I replaced the brakes and rotors on the stumpjumper with 203/160.

Noe sue why you wonder if you went too big. What is the concern?


----------



## acer66 (Oct 13, 2010)

Depends on your riding style, what terrain you ride and what type of brakes you are using.
I am the type who rides, working on that, quite a bit so I like the 203mm in the front.
Had Shimano Deore for the longest time and no problems.

In the rear I, heaviest was 230 plus gear, was running 180mm and next time I would do 160mm because I do not need that power in the back.


----------



## Zlorfik (Oct 22, 2016)

I switched to 203/203 front and rear. It’s increasingly common. But of course depends on what you do. In my case 200+180 setup was sometimes insufficient. You can see my setup post in the brakes forum.


----------



## acer66 (Oct 13, 2010)

Forest Rider said:


> What is the concern?


Maybe weight and locking up the rear?

OP, I would not sweat it and just use them and if the rear turns out too big you can always get a smaller one and save the 203 for the front.


----------



## Forest Rider (Oct 29, 2018)

I replaced M615 with XT 4-piston. Even at 160 rear rotor I'm locking up a lot more. I think the design of brake is different and I can't control the power as easily. 
If a rider is slower and on steeps, the 203 could be a problem but I think with the additional rider weight, the rotor size will be offset.

I have not had too much braking performance from the front end of my stumpjumper.


----------



## ttengineer (Jun 7, 2012)

I’m running dual 203s on my Ripmo and I’m 260. Sometimes I wish I had larger brakes. 


Sent from my iPhone using Tapatalk


----------



## JackOfDiamonds (Apr 17, 2020)

Rotor size has a pretty small effect on braking power itself. The real reason to run bigger rotors is to handle more heat and not wear out as fast. If you aren't having heat issues or excessive wear it's better to stick with moderate size rotors that will be lighter, have more clearance, much less likely to bend even if they do get hit, and less likely to squawk or shudder. There's a big jump up to 203 which all seem to be 200g unless they are super flimsy. At 180mm or 160mm you save a lot of weight and doubly so because you can still use a flimsy lightweight rotor and still be reasonably durable.


----------



## Forest Rider (Oct 29, 2018)

I am pretty sure my oversized rotors have zero effect on my weak legs and climbing speed. LOL

Also when reporting in the clydes forum, a few grams of rotor weight matter one. The difference between a pair of shorts in size medium vs size large is probably greater than the rotor difference.


----------



## Mudguard (Apr 14, 2009)

JackOfDiamonds said:


> Rotor size has a pretty small effect on braking power itself. The real reason to run bigger rotors is to handle more heat and not wear out as fast. If you aren't having heat issues or excessive wear it's better to stick with moderate size rotors that will be lighter, have more clearance, much less likely to bend even if they do get hit, and less likely to squawk or shudder. There's a big jump up to 203 which all seem to be 200g unless they are super flimsy. At 180mm or 160mm you save a lot of weight and doubly so because you can still use a flimsy lightweight rotor and still be reasonably durable.

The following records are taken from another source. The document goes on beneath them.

(** [u * c + k] for a draw [u] of [Math.random()] and constants [c]
    between 1 and 128 and [k] between 2 and 64 is a double between 1
    and 256. *)
Lemma affine_bounds (u c k : float) :
  (0 <=? u) = true -> (u <? 1) = true ->
  (1 <=? c) = true -> (c <=? 128) = true ->
  (2 <=? k) = true -> (k <=? 64) = true ->
  (1 <=? u * c + k) = true /\ (u * c + k <=? 256) = true.
Proof.
  rewrite !ltb_spec, !leb_spec, add_spec, mul_spec.
  pose proof (Prim2SF_valid u) as Vu. pose proof (Prim2SF_valid c) as Vc.
  pose proof (Prim2SF_valid k) as Vk.
  pose proof (Prim2SF_valid (u * c + k)) as Vr.
  rewrite add_spec, mul_spec in Vr.
  change (Prim2SF 0) with (S754_zero false).
  change (Prim2SF 1) with (S754_finite false 4503599627370496 (-52)).
  change (Prim2SF 2) with (S754_finite false 4503599627370496 (-51)).
  change (Prim2SF 64) with (S754_finite false 4503599627370496 (-46)).
  change (Prim2SF 128) with (S754_finite false 4503599627370496 (-45)).
  change (Prim2SF 256) with (S754_finite false 4503599627370496 (-44)).
  assert (B : forall e, (-1074 < e <= 971)%Z ->
            SpecFloat.bounded prec emax 4503599627370496 e = true).
  { intros e He. unfold SpecFloat.bounded, canonical_mantissa.
    rewrite fexp_eq. change (Z.pos (digits2_pos 4503599627370496)) with 53%Z.
    apply andb_true_intro. split; [apply Z.eqb_eq; lia|].
    apply Z.leb_le. change (emax - prec)%Z with 971%Z. lia. }
  pose proof (B (-52)%Z ltac:(lia)) as B52.
  pose proof (B (-51)%Z ltac:(lia)) as B51.
  pose proof (B (-46)%Z ltac:(lia)) as B46.
  pose proof (B (-45)%Z ltac:(lia)) as B45.
  pose proof (B (-44)%Z ltac:(lia)) as B44.
  intros Hu0 Hu1 Hc1 Hc128 Hk2 Hk64.
  (* the constants *)
  destruct (Prim2SF c) as [sc|sc| |sc mc ec];
    try discriminate Hc1; try discriminate Hc128.
  { destruct sc; discriminate. }
  destruct sc; [discriminate Hc1|].
  destruct (Prim2SF k) as [sk|sk| |sk mk ek];
    try discriminate Hk2; try discriminate Hk64.
  { destruct sk; discriminate. }
  destruct sk; [discriminate Hk2|].
  cbn [valid_binary] in Vc, Vk.
  rewrite (SFleb_value _ _ mc ec B52 Vc), (value_const (-52) 0 eq_refl) in Hc1.
  rewrite (SFleb_value mc ec _ _ Vc B45), (value_const (-45) 7 eq_refl) in Hc128.
  rewrite (SFleb_value _ _ mk ek B51 Vk), (value_const (-51) 1 eq_refl) in Hk2.
  rewrite (SFleb_value mk ek _ _ Vk B46), (value_const (-46) 6 eq_refl) in Hk64.
  assert (N1 : bpow 1 = 2%R) by (rewrite bpow_nat by lia; reflexivity).
  assert (N0 : bpow 0 = 1%R) by reflexivity.
  assert (N6 : bpow 6 = 64%R) by (rewrite bpow_nat by lia; reflexivity).
  assert (N8 : bpow 8 = 256%R) by (rewrite bpow_nat by lia; reflexivity).
  assert (Kfin : (SFleb (S754_finite false 4503599627370496 (-52))
                        (S754_finite false mk ek) = true /\
                  SFleb (S754_finite false mk ek)
                        (S754_finite false 4503599627370496 (-44)) = true)).
  { rewrite (SFleb_value _ _ mk ek B52 Vk), (value_const (-52) 0 eq_refl).
    rewrite (SFleb_value mk ek _ _ Vk B44), (value_const (-44) 8 eq_refl).
    lra. }
  destruct (Prim2SF u) as [su|su| |su mu eu];
    try discriminate Hu0; try discriminate Hu1.
  - (* u is a zero *) cbn [SFmul SF64mul SF64add SFadd] in *.
    unfold SF64add, SF64mul. cbn [SFmul SFadd]. exact Kfin.
  - destruct su; discriminate.
  - destruct su; [discriminate Hu0|]. cbn [valid_binary] in Vu.
    rewrite (SFltb_value mu eu _ _ Vu B52), (value_const (-52) 0 eq_refl) in Hu1.
    unfold SF64add, SF64mul in *.
    destruct (SFmul_bounds mu eu mc ec Vu Vc ltac:(lra) Hc128)
      as [Ez | (mp & ep & Ep & Hp)].
    + rewrite Ez in *. cbn [SFadd]. exact Kfin.
    + rewrite Ep in *.
      destruct (SFadd_bounds mp ep mk ek Vk Hp ltac:(lra) ltac:(lra))
        as (mr & er & Er & R1 & R8).
      rewrite Er in *. cbn [valid_binary] in Vr.
      rewrite (SFleb_value _ _ mr er B52 Vr), (value_const (-52) 0 eq_refl).
      rewrite (SFleb_value mr er _ _ Vr B44), (value_const (-44) 8 eq_refl).
      lra.
Qed.

End Decrease.

Section Order.

Import Doubles.
Local Open Scope float_scope.
(** X7. The three pointers are stored one after the other: a call that
    selects an alternative passes, after its fifth statement, through a
    state in which the rectangle pointer addresses the alternative while the
    triangle and line pointers still address the default tables. *)
Theorem SelectImplementation_partial_update (p : Platform)
    (isa : Implementation) :
  tables_of isa (SelectImplementation p initial_rasterizer) →
  isa ≠ Default →
  ∃ s, run_call p 5 AtCheck initial_rasterizer = (AtTriangle isa, s) ∧
    SelectedDrawRectangleFunctions s = isa ∧
    SelectedDrawTriangleFunctions s = Default ∧
    SelectedDrawLineFunctions s = Default.
Proof.
  intros Htab Hisa.
  pose proof (tables_of_unique _ _ _ Htab (SelectImplementation_tables_chosen p))
    as ->.
  revert Hisa. unfold chosen_variant. cbn [run_call call_step].
  change (selected initial_rasterizer) with false. cbv iota.
  cbn [run_call call_step].
  destruct (CPU_ARCH_SSE p); [|done].
  destruct (cpuinfo_initialize p); [|done]. cbn [andb negb].
  destruct (cpuinfo_has_x86_avx2 p && _).
  { intros _. eexists. split; [reflexivity|]. done. }
  destruct (cpuinfo_has_x86_sse4_1 p && _); [|done].
  intros _. eexists. split; [reflexivity|]. done.
Qed.

Lemma SelectImplementation_partial_update_avx2 :
  ∃ s, run_call avx2_no_override 5 AtCheck initial_rasterizer =
       (AtTriangle AVX2, s) ∧
    SelectedDrawRectangleFunctions s = AVX2 ∧
    SelectedDrawTriangleFunctions s = Default ∧
    SelectedDrawLineFunctions s = Default.
Proof.
  apply (SelectImplementation_partial_update avx2_no_override AVX2).
  - repeat split.
  - discriminate.
Defined.

(** The probing statement leads into the macro for the chosen variant, or
    out of the function when the default variant is chosen. *)
Lemma call_step_AtProbe (p : Platform) (s : Rasterizer) :
  ∃ pt' s', call_step p AtProbe s = Some (pt', s') ∧
    selected s' = selected s ∧
    (∀ tb, table_pointer tb s' = table_pointer tb s) ∧
    ((chosen_variant p ≠ Default ∧ pt' = AtUsing (chosen_variant p)) ∨
     (chosen_variant p = Default ∧ (pt' = AtDefault ∨ pt' = Returned))).
Proof.
  unfold call_step, chosen_variant.
  destruct (CPU_ARCH_SSE p); cbn [andb];
    [|eexists _, _; split; [reflexivity|]; repeat split; try (by intros []);
      right; split; [done|by left]].
  destruct (cpuinfo_initialize p); cbn [negb andb];
    [|eexists _, _; split; [reflexivity|]; repeat split; try (by intros []);
      right; split; [done|by right]].
  destruct (cpuinfo_has_x86_avx2 p && _);
    [eexists _, _; split; [reflexivity|]; repeat split; try (by intros []);
     left; done|].
  destruct (cpuinfo_has_x86_sse4_1 p && _);
    eexists _, _; (split; [reflexivity|]); repeat split; try (by intros []).
  - left. done.
  - right. split; [done|by left].
Qed.

(** One statement of one thread keeps [calls_agree]. *)
Lemma thread_step_agree (p : Platform) (i : nat) (c : Threads) :
  calls_agree p c → calls_agree p (thread_step p i c).
Proof.
  destruct c as [ts s]. intros [Hpts Htabs]. cbn [fst snd] in *.
  unfold thread_step. cbn [fst snd].
  destruct (ts !! i) as [pt|] eqn:Hi; [|by split].
  assert (Hlt : (i < length ts)%nat) by (by eapply lookup_lt_Some).
  pose proof (Hpts i pt Hi) as Hpt.
  (* the points of the other threads are those they had *)
  assert (Hothers : ∀ pt' j q,
    <[i:=pt']> ts !! j = Some q → (j = i ∧ q = pt') ∨ (j ≠ i ∧ ts !! j = Some q)).
  { intros pt' j q Hj. destruct (decide (j = i)) as [->|Hne].
    - rewrite list_lookup_insert_eq in Hj by done. left. by injection Hj.
    - rewrite list_lookup_insert_ne in Hj by done. by right. }
  (* a store ahead of another thread stays ahead while the flag is kept *)
  assert (Hkeep : ∀ pt' s' tb,
    selected s' = selected s →
    (∃ j q, ts !! j = Some q ∧ store_ahead tb q (selected s) = true) →
    (store_ahead tb pt (selected s) = true →
     store_ahead tb pt' (selected s') = true) →
    ∃ j q, <[i:=pt']> ts !! j = Some q ∧
           store_ahead tb q (selected s') = true).
  { intros pt' s' tb Hsel (j & q & Hj & Hq) Hmine.
    destruct (decide (j = i)) as [->|Hne].
    - exists i, pt'. rewrite list_lookup_insert_eq by done.
      split; [done|]. apply Hmine. by replace pt with q by congruence.
    - exists j, q. rewrite list_lookup_insert_ne by done.
      by rewrite Hsel. }
  destruct pt.
  - (* the test of the flag *)
    cbn [call_step].
    unfold calls_agree; cbn [fst snd]. split.
    + intros j q Hj. destruct (Hothers _ _ _ Hj) as [[-> ->]|[_ Hq]];
        [by destruct (selected s)|by eapply Hpts].
    + intros tb. destruct (Htabs tb) as [H|[H Hex]]; [by left|].
      right. split; [done|]. apply Hkeep; [done|done|].
      cbn. by destruct (selected s).
  - (* the store to the flag *)
    cbn [call_step].
    unfold calls_agree; cbn [fst snd]. split.
    + intros j q Hj. destruct (Hothers _ _ _ Hj) as [[-> ->]|[_ Hq]];
        [done|by eapply Hpts].
    + intros tb. destruct (Htabs tb) as [H|[H Hex]];
        [left; by destruct tb|].
      right. split; [by destruct tb|].
      exists i, AtProbe. by rewrite list_lookup_insert_eq.
  - (* the probing *)
    destruct (call_step_AtProbe p s) as (pt' & s' & -> & Hsel & Htb & Hnext).
    unfold calls_agree; cbn [fst snd]. split.
    + intros j q Hj. destruct (Hothers _ _ _ Hj) as [[-> ->]|[_ Hq]];
        [|by eapply Hpts].
      destruct Hnext as [[Hv ->]|[Hv [->| ->]]]; done.
    + intros tb. rewrite Htb.
      destruct (Htabs tb) as [H|[H Hex]]; [by left|].
      destruct Hnext as [[Hv ->]|[Hv _]]; [|left; congruence].
      right. split; [done|]. by apply Hkeep.
  - (* the print of the macro *)
    cbn [call_step].
    unfold calls_agree; cbn [fst snd]. split.
    + intros j q Hj. destruct (Hothers _ _ _ Hj) as [[-> ->]|[_ Hq]];
        [done|by eapply Hpts].
    + intros tb. destruct (Htabs tb) as [H|[H Hex]];
        [left; by destruct tb|].
      right. split; [by destruct tb|]. by apply Hkeep.
  - (* the store to the rectangle pointer *)
    cbn [call_step].
    destruct Hpt as [-> Hv]. unfold calls_agree; cbn [fst snd]. split.
    + intros j q Hj. destruct (Hothers _ _ _ Hj) as [[-> ->]|[_ Hq]];
        [done|by eapply Hpts].
    + intros tb. destruct (Htabs tb) as [H|[H Hex]]; destruct tb;
        try (by left); right; (split; [exact H|]); by apply Hkeep.
  - (* the store to the triangle pointer *)
    cbn [call_step].
    destruct Hpt as [-> Hv]. unfold calls_agree; cbn [fst snd]. split.
    + intros j q Hj. destruct (Hothers _ _ _ Hj) as [[-> ->]|[_ Hq]];
        [done|by eapply Hpts].
    + intros tb. destruct (Htabs tb) as [H|[H Hex]]; destruct tb;
        try (by left); right; (split; [exact H|]); by apply Hkeep.
  - (* the store to the line pointer *)
    cbn [call_step].
    destruct Hpt as [-> Hv]. unfold calls_agree; cbn [fst snd]. split.
    + intros j q Hj. destruct (Hothers _ _ _ Hj) as [[-> ->]|[_ Hq]];
        [done|by eapply Hpts].
    + intros tb. destruct (Htabs tb) as [H|[H Hex]]; destruct tb;
        try (by left); right; (split; [exact H|]); by apply Hkeep.
  - (* the default line *)
    cbn [call_step].
    cbn in Hpt. unfold calls_agree; cbn [fst snd]. split.
    + intros j q Hj. destruct (Hothers _ _ _ Hj) as [[-> ->]|[_ Hq]];
        [done|by eapply Hpts].
    + intros tb. destruct (Htabs tb) as [H|[H Hex]];
        [left; by destruct tb|].
      left. rewrite Hpt. by destruct tb.
  - (* returned *)
    cbn [call_step].
    by split.
Qed.

Lemma run_schedule_agree (p : Platform) (schedule : list nat) (c : Threads) :
  calls_agree p c → calls_agree p (run_schedule p schedule c).
Proof.
  revert c. induction schedule as [|i schedule IH]; intros c Hc; [done|].
  apply IH, thread_step_agree, Hc.
Qed.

I don't know about that. I'd rather have mediocre two piston brakes on big rotors than six piston monsters on small rotors. 
There's a big increase in torque. As for weight it's a minimal sacrifice. Unless you're racing there's very little reason not to run as big as you can fit. The only reason I have a smaller rotor on the rear of my main bike (203/180mm) is that when I had a 203mm on the rear it was too easy to lock the rear wheel and I was too lazy to change my technique. But if I lived somewhere with big hills and descents I'd put the big back on. As for the front, big as you can go, all the time.


----------



## Cary (Dec 29, 2003)

203 front and rear on my DH and all mountain bike, 203/180 on my hardtail. All clamped by Magura MT5s. Plenty of power. 200mm front and rear Sram G2 RS 4 pistons on my son's hardtail. They lack power and I can overheat them on long descents. The bottom line is picking rotor sizes without accounting for the brake they are paired with tells you little. At your size, I would be on 203 or larger at both ends, the extra heat dissipation is well worth it.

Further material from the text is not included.